(Dataset entries)
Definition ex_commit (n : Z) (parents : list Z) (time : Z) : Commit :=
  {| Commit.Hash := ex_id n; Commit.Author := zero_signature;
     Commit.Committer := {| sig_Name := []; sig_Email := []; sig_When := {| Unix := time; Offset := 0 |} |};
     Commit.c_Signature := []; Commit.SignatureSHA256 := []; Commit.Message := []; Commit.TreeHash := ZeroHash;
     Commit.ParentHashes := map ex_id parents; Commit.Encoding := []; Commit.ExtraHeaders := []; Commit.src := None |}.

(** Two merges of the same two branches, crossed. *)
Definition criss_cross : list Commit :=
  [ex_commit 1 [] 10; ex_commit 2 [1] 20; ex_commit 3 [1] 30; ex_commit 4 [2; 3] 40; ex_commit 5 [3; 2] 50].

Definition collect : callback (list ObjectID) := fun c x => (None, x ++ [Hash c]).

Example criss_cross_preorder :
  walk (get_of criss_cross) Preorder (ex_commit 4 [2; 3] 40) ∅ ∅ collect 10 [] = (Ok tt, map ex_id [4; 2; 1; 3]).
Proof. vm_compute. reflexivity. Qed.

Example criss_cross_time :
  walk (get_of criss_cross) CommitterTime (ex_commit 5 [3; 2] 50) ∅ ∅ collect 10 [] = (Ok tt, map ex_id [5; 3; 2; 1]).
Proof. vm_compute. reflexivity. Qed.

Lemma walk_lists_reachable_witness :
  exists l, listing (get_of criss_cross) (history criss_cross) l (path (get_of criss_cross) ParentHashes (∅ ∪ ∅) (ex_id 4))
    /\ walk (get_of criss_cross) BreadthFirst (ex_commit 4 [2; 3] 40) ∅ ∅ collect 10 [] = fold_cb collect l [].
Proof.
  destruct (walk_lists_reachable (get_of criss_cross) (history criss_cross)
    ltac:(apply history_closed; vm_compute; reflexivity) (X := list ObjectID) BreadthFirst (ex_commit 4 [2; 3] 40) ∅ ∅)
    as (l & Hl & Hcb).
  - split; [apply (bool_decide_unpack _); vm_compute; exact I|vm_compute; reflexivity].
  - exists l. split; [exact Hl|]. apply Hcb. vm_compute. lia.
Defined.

§ **WHAT THIS TASK INVOLVES**
Determine the number of lines in the data that contain "apply" as a word or string, and state only that number.

§ **SOLUTION**
3